Un piatto costoso che solo i ricchi potevano permettersi e che Don Mimì preparava per quella casta dominante della Palermo Liberty. Naturalmente questa prelibatezza è andata totalmente dimenticata. Lo stesso chef preparava un dimenticato pasticcio di San Giuseppe, «una sfoglia ripiena di verdure di stagione», e che dovrebbe quindi, a occhio, potrebbe derivare dalle torte di verdura dei liguri, presenti a Palermo per circa tre secoli. Un piatto che ricorda le ngirate greco-albanesi di Palazzo Adriano.

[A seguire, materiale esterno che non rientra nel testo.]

(** * LoanLedger: amortization, status, risk, alerts, import and reconciliation

    A shallow embedding of the engineering core of the loan tracker: the
    calculations and date helpers, the loan helpers, the bulk update and file
    import utilities and the loan store, with the properties the
    specification states about them. *)

From Stdlib Require Import ZArith QArith Qcanon String Ascii List Bool Lia Lqa.
From Stdlib Require SpecFloat.
From stdpp Require Import base decidable option list strings pretty gmap.
Import ListNotations.

Local Open Scope Z_scope.

(** ** JavaScript numbers

    A JavaScript number is modelled as an exact rational, or one of the three
    IEEE-754 special values.  Finite arithmetic is exact (rounding to binary64
    is not modelled) and the sign of zero is not tracked; division by zero,
    infinities and NaN follow IEEE-754 as JavaScript does.  What is proved on
    this model is what does not depend on rounding: comparisons with
    constants, clamping, counts and special values.  The amortization
    arithmetic, which does depend on it, is modelled on doubles as well, in
    [Binary64] below. *)

Inductive number : Type :=
  | Fin (q : Qc)
  | PInf
  | NInf
  | NaN.

Definition ofZ (z : Z) : number := Fin (Qc_of_Z z).
Definition ofNat (n : nat) : number := ofZ (Z.of_nat n).

(** Sign of a finite value: [Lt], [Eq] or [Gt] against zero. *)
Definition sgn (q : Qc) : comparison := (q ?= 0)%Qc.

Definition signedInf (c : comparison) : number :=
  match c with Lt => NInf | Eq => NaN | Gt => PInf end.

Definition neg (a : number) : number :=
  match a with
  | Fin q => Fin (- q)%Qc
  | PInf => NInf
  | NInf => PInf
  | NaN => NaN
  end.

(** [a + b] *)
Definition add (a b : number) : number :=
  match a, b with
  | NaN, _ | _, NaN => NaN
  | Fin x, Fin y => Fin (x + y)%Qc
  | PInf, NInf | NInf, PInf => NaN
  | PInf, _ | _, PInf => PInf
  | NInf, _ | _, NInf => NInf
  end.

(** [a - b] *)
Definition sub (a b : number) : number := add a (neg b).

(** [a * b]; zero times an infinity is NaN. *)
Definition mul (a b : number) : number :=
  match a, b with
  | NaN, _ | _, NaN => NaN
  | Fin x, Fin y => Fin (x * y)%Qc
  | Fin x, PInf | PInf, Fin x => signedInf (sgn x)
  | Fin x, NInf | NInf, Fin x => signedInf (CompOpp (sgn x))
  | PInf, PInf | NInf, NInf => PInf
  | PInf, NInf | NInf, PInf => NaN
  end.

(** [a / b]; a finite non-zero value over zero is an infinity, [0 / 0] is NaN. *)
Definition div (a b : number) : number :=
  match a, b with
  | NaN, _ | _, NaN => NaN
  | Fin x, Fin y =>
      match sgn y with
      | Eq => signedInf (sgn x)
      | _ => Fin (x / y)%Qc
      end
  | Fin _, (PInf | NInf) => Fin 0%Qc
  | PInf, Fin y => match sgn y with Lt => NInf | _ => PInf end
  | NInf, Fin y => match sgn y with Lt => PInf | _ => NInf end
  | (PInf | NInf), (PInf | NInf) => NaN
  end.

(** [Math.pow(b, n)] for an integral exponent [n]. *)
Definition pow (b : number) (n : Z) : number :=
  match n with
  | Z0 => ofZ 1
  | Zpos p =>
      match b with
      | Fin x => Fin (x ^ Pos.to_nat p)%Qc
      | PInf => PInf
      | NInf => if Z.odd n then NInf else PInf
      | NaN => NaN
      end
  | Zneg p =>
      match b with
      | Fin x => div (ofZ 1) (Fin (x ^ Pos.to_nat p)%Qc)
      | PInf | NInf => Fin 0%Qc
      | NaN => NaN
      end
  end.

(** [a < b]; every comparison with NaN is false. *)
Definition lt (a b : number) : bool :=
  match a, b with
  | NaN, _ | _, NaN => false
  | Fin x, Fin y => match (x ?= y)%Qc with Lt => true | _ => false end
  | NInf, NInf | PInf, _ | _, NInf => false
  | NInf, _ | _, PInf => true
  end.

(** [a <= b] *)
Definition le (a b : number) : bool :=
  match a, b with
  | NaN, _ | _, NaN => false
  | Fin x, Fin y => match (x ?= y)%Qc with Gt => false | _ => true end
  | NInf, _ | _, PInf => true
  | PInf, _ | _, NInf => false
  end.

Definition gt (a b : number) : bool := lt b a.
Definition ge (a b : number) : bool := le b a.

(** [a === b] on numbers. *)
Definition strictEq (a b : number) : bool :=
  match a, b with
  | Fin x, Fin y => match (x ?= y)%Qc with Eq => true | _ => false end
  | PInf, PInf | NInf, NInf => true
  | _, _ => false
  end.

(** The global [isNaN] on a number. *)
Definition isNaN (a : number) : bool :=
  match a with NaN => true | _ => false end.

(** ToBoolean on a number: zero and NaN are falsy. *)
Definition truthy (a : number) : bool :=
  match a with
  | Fin q => match sgn q with Eq => false | _ => true end
  | PInf | NInf => true
  | NaN => false
  end.

(** [a || b] on numbers. *)
Definition orNum (a b : number) : number := if truthy a then a else b.

(** [Math.max(a, b)] and [Math.min(a, b)]: NaN if either argument is NaN. *)
Definition Math_max (a b : number) : number :=
  match a, b with
  | NaN, _ | _, NaN => NaN
  | _, _ => if lt a b then b else a
  end.

Definition Math_min (a b : number) : number :=
  match a, b with
  | NaN, _ | _, NaN => NaN
  | _, _ => if lt b a then b else a
  end.

(** [Math.ceil]. *)
Definition Math_ceil (a : number) : number :=
  match a with
  | Fin q => ofZ (- ((- Qnum q) / Zpos (Qden q)))
  | _ => a
  end.

(** ** src/utils/calculations.js: calculateMonthlyPayment *)

Definition calculateMonthlyPayment (principal annualRate : number) (termMonths : Z)
  : number :=
  if (termMonths =? 0) || strictEq annualRate (ofZ 0) then
    orNum (div principal (ofZ termMonths)) (ofZ 0)
  else
    let monthlyRate := div (div annualRate (ofZ 100)) (ofZ 12) in
    let numerator :=
      mul (mul principal monthlyRate) (pow (add (ofZ 1) monthlyRate) termMonths) in
    let denominator := sub (pow (add (ofZ 1) monthlyRate) termMonths) (ofZ 1) in
    div numerator denominator.


(** ** Completions

    A call either returns a value or throws. *)

Inductive exn : Type :=
  | Error (message : string)
  | RangeError
  | TypeError.

Inductive completion (A : Type) : Type :=
  | Return (a : A)
  | Throw (e : exn).
Arguments Return {A} a.
Arguments Throw {A} e.

#[global] Instance completion_ret : MRet completion := @Return.
#[global] Instance completion_bind : MBind completion :=
  λ A B f c, match c with Return a => f a | Throw e => Throw e end.

(** ** The Date object, in UTC

    A valid Date is its time value, in milliseconds since the epoch; an
    Invalid Date is [None].  Local time is taken to be UTC. *)

Definition msPerDay : Z := 86400000.

(** Day number of a civil date, month in 1..12 (proleptic Gregorian). *)
Definition daysFromCivil (y m d : Z) : Z :=
  let y' := if m <=? 2 then y - 1 else y in
  let era := y' / 400 in
  let yoe := y' - era * 400 in
  let mp := (m + 9) mod 12 in
  let doy := (153 * mp + 2) / 5 + d - 1 in
  let doe := yoe * 365 + yoe / 4 - yoe / 100 + doy in
  era * 146097 + doe - 719468.

(** Civil date (year, month in 1..12, day) of a day number. *)
Definition civilFromDays (z : Z) : Z * Z * Z :=
  let z' := z + 719468 in
  let era := z' / 146097 in
  let doe := z' - era * 146097 in
  let yoe := (doe - doe / 1460 + doe / 36524 - doe / 146096) / 365 in
  let doy := doe - (365 * yoe + yoe / 4 - yoe / 100) in
  let mp := (5 * doy + 2) / 153 in
  let d := doy - (153 * mp + 2) / 5 + 1 in
  let m := if mp <? 10 then mp + 3 else mp - 9 in
  let y := yoe + era * 400 in
  (if m <=? 2 then y + 1 else y, m, d).

Definition getFullYear (t : Z) : Z := (civilFromDays (t / msPerDay)).1.1.
(** Months are numbered from 0. *)
Definition getMonth (t : Z) : Z := (civilFromDays (t / msPerDay)).1.2 - 1.
Definition getDate (t : Z) : Z := (civilFromDays (t / msPerDay)).2.

(** MakeDay of ECMAScript: the month may lie outside 0..11 and the day
    outside the month; both roll over. *)
Definition makeDay (year month date : Z) : Z :=
  daysFromCivil (year + month / 12) (month mod 12 + 1) 1 + date - 1.

(** [d.setFullYear(year, month, date)], [d.setMonth(month)] and
    [d.setDate(date)] keep the time within the day. *)
Definition setFullYear (t year month date : Z) : Z :=
  makeDay year month date * msPerDay + t mod msPerDay.
Definition setMonth (t month : Z) : Z :=
  setFullYear t (getFullYear t) month (getDate t).
Definition setDate (t date : Z) : Z :=
  setFullYear t (getFullYear t) (getMonth t) date.

(** [new Date(year, month, date)]; a year in 0..99 means 1900 + year. *)
Definition newDateYMD (year month date : Z) : Z :=
  let year' := if (0 <=? year) && (year <=? 99) then 1900 + year else year in
  makeDay year' month date * msPerDay.

(** TimeClip of ECMAScript: a time value more than 8.64e15 ms from the epoch
    makes the Date invalid ([None]). *)
Definition maxTime : Z := 8640000000000000.

Definition timeClip (t : Z) : option Z :=
  if Z.abs t <=? maxTime then Some t else None.

Definition padStart (width : nat) (fill : ascii) (s : string) : string :=
  string_of_list_ascii (replicate (width - String.length s) fill) +:+ s.

Definition pad0 (width : nat) (n : Z) : string := padStart width "0"%char (pretty n).

(** [d.toISOString().split('T')[0]]: the date part, with the six-digit
    signed year outside 0..9999. *)
Definition toISODate (t : Z) : string :=
  let '(y, m, d) := civilFromDays (t / msPerDay) in
  let year :=
    if (0 <=? y) && (y <=? 9999) then pad0 4 y
    else (if y <? 0 then "-" else "+") +:+ pad0 6 (Z.abs y) in
  year +:+ "-" +:+ pad0 2 m +:+ "-" +:+ pad0 2 d.

(** [d.toISOString()] in full. *)
Definition toISOString (t : Z) : string :=
  let ms := t mod msPerDay in
  toISODate t +:+ "T" +:+ pad0 2 (ms / 3600000) +:+ ":" +:+ pad0 2 (ms / 60000 mod 60)
    +:+ ":" +:+ pad0 2 (ms / 1000 mod 60) +:+ "." +:+ pad0 3 (ms mod 1000) +:+ "Z".


(** ** Strings

    Strings are sequences of bytes; the case mapping and the white space of
    the String methods are modelled on ASCII. *)

Definition chars (s : string) : list ascii := list_ascii_of_string s.
Definition str (l : list ascii) : string := string_of_list_ascii l.

Definition code (c : ascii) : nat := nat_of_ascii c.

Definition isDigit (c : ascii) : bool := (48 <=? code c)%nat && (code c <=? 57)%nat.

Definition digitValue (c : ascii) : Z := Z.of_nat (code c) - 48.

(** The class [\s], and the characters [trim] strips. *)
Definition isWhitespace (c : ascii) : bool :=
  (code c =? 32)%nat || ((9 <=? code c)%nat && (code c <=? 13)%nat).

Fixpoint dropWhile {A} (f : A → bool) (l : list A) : list A :=
  match l with
  | [] => []
  | x :: rest => if f x then dropWhile f rest else l
  end.

(** [s.trim()] *)
Definition trim (s : string) : string :=
  str (rev (dropWhile isWhitespace (rev (dropWhile isWhitespace (chars s))))).

Definition lowerChar (c : ascii) : ascii :=
  if (65 <=? code c)%nat && (code c <=? 90)%nat then ascii_of_nat (code c + 32) else c.

(** [s.toLowerCase()] *)
Definition toLowerCase (s : string) : string := str (map lowerChar (chars s)).

Fixpoint isPrefixOf (p s : list ascii) : bool :=
  match p, s with
  | [], _ => true
  | _ :: _, [] => false
  | a :: p', b :: s' => Ascii.eqb a b && isPrefixOf p' s'
  end.

Fixpoint isInfixOf (p s : list ascii) : bool :=
  isPrefixOf p s || match s with [] => false | _ :: s' => isInfixOf p s' end.

(** [s.includes(part)] *)
Definition includes (s part : string) : bool := isInfixOf (chars part) (chars s).

(** [s.split(c)] for a separator [c] of one character: never empty. *)
Fixpoint splitChars (sep : ascii → bool) (cur : list ascii) (s : list ascii)
  : list string :=
  match s with
  | [] => [str (rev cur)]
  | c :: rest =>
      if sep c then str (rev cur) :: splitChars sep [] rest
      else splitChars sep (c :: cur) rest
  end.

Definition split (sep : ascii) (s : string) : list string :=
  splitChars (Ascii.eqb sep) [] (chars s).

(** [array.join(sep)] *)
Fixpoint join (sep : string) (l : list string) : string :=
  match l with
  | [] => ""
  | [x] => x
  | x :: rest => x +:+ sep +:+ join sep rest
  end.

Pare che il Monzù Don Mimmì l’ultima volta che fece degustare questi piatti, fu in occasione delle riprese del famosissimo film Il Gattopardo di Luchino Visconti.

In quella circostanza la troupe del noto regista andò in escandescenza compresi Burt Lancaster e Serge Reggiani che interpretavano il primo l’aristocratico Don Fabrizio Corbera, principe di Salina, duca di Querceta, marchese di Donnafugata e il secondo il borghese Don Calogero Sedara “sempre le guance mal rasate, accento plebeo, abiti bislacchi, un persistente olezzo di sudore, ma una rara intelligenza”.

Denti A. di Pirajno, Siciliani a tavola, a cura di Massimo Alberini, Longanesi, & C., Milano, 1970.